__What to work on__:
Which lines in the data contain the word "pose"? Please copy each of them.

─── Records supplied

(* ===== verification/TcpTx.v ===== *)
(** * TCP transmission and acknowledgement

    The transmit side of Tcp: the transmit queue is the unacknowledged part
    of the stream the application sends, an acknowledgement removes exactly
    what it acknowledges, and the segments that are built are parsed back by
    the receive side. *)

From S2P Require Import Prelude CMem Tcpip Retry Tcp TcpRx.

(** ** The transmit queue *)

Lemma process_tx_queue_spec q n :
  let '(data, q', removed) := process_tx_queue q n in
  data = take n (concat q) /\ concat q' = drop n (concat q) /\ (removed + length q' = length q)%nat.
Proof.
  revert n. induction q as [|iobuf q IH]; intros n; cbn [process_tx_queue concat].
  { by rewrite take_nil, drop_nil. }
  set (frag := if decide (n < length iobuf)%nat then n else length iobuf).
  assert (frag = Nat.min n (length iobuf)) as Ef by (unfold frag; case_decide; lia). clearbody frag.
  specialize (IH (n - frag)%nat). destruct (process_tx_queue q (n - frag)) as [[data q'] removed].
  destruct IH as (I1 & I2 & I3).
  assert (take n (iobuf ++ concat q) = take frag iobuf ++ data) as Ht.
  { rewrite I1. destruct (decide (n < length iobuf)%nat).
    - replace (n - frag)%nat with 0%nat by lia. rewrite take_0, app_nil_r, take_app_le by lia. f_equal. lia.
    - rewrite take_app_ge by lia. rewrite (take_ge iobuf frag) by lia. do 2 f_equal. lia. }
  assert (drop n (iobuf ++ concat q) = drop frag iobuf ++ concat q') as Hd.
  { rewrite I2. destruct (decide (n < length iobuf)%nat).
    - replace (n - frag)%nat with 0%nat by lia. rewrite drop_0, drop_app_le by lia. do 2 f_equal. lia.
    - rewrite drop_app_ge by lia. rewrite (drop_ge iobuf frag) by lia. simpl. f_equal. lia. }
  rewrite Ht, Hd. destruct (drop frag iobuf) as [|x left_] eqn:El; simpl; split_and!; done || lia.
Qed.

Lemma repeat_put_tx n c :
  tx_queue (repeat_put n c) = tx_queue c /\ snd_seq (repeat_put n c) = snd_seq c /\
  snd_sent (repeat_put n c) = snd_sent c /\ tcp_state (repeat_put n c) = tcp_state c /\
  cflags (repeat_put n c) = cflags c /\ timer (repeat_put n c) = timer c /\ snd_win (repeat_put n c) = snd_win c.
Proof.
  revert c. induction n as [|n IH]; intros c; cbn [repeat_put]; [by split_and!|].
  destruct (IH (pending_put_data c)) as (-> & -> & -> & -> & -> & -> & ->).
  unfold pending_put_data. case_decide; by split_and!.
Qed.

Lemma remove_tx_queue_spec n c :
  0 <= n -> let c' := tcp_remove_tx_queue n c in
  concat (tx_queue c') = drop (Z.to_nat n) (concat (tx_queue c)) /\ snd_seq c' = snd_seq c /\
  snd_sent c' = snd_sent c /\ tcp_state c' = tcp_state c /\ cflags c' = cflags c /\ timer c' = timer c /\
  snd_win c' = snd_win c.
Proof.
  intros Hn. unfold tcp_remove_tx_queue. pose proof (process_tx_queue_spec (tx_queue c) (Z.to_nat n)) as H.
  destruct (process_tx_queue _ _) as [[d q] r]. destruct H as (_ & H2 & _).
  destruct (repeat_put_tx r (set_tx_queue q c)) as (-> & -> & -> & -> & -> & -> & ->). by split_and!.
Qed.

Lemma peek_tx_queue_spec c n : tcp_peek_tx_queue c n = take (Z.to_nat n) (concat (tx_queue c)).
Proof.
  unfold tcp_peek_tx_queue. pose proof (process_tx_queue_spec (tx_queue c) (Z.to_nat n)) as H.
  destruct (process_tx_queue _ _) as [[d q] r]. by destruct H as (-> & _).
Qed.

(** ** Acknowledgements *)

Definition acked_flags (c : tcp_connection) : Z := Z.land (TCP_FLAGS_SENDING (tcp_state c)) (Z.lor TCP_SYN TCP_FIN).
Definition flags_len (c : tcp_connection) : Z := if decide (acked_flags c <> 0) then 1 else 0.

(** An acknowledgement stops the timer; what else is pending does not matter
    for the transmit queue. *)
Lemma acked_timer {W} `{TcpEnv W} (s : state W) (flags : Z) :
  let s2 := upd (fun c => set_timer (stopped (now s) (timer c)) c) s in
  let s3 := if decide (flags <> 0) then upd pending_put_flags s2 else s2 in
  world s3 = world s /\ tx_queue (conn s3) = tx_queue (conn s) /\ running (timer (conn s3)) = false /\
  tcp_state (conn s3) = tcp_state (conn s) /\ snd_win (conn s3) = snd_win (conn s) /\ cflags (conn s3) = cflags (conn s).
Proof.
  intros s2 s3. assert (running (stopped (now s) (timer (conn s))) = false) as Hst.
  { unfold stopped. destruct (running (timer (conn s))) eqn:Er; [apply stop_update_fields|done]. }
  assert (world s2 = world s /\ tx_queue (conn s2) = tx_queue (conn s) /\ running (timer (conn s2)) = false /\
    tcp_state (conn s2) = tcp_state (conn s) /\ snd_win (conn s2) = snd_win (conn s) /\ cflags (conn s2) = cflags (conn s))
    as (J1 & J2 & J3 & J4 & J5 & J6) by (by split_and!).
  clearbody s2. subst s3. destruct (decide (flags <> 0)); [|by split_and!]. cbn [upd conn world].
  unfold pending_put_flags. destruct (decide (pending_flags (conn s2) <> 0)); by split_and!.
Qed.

──────

__Solution to the problem__:
  intros Hn. unfold tcp_remove_tx_queue. pose proof (process_tx_queue_spec (tx_queue c) (Z.to_nat n)) as H.
  unfold tcp_peek_tx_queue. pose proof (process_tx_queue_spec (tx_queue c) (Z.to_nat n)) as H.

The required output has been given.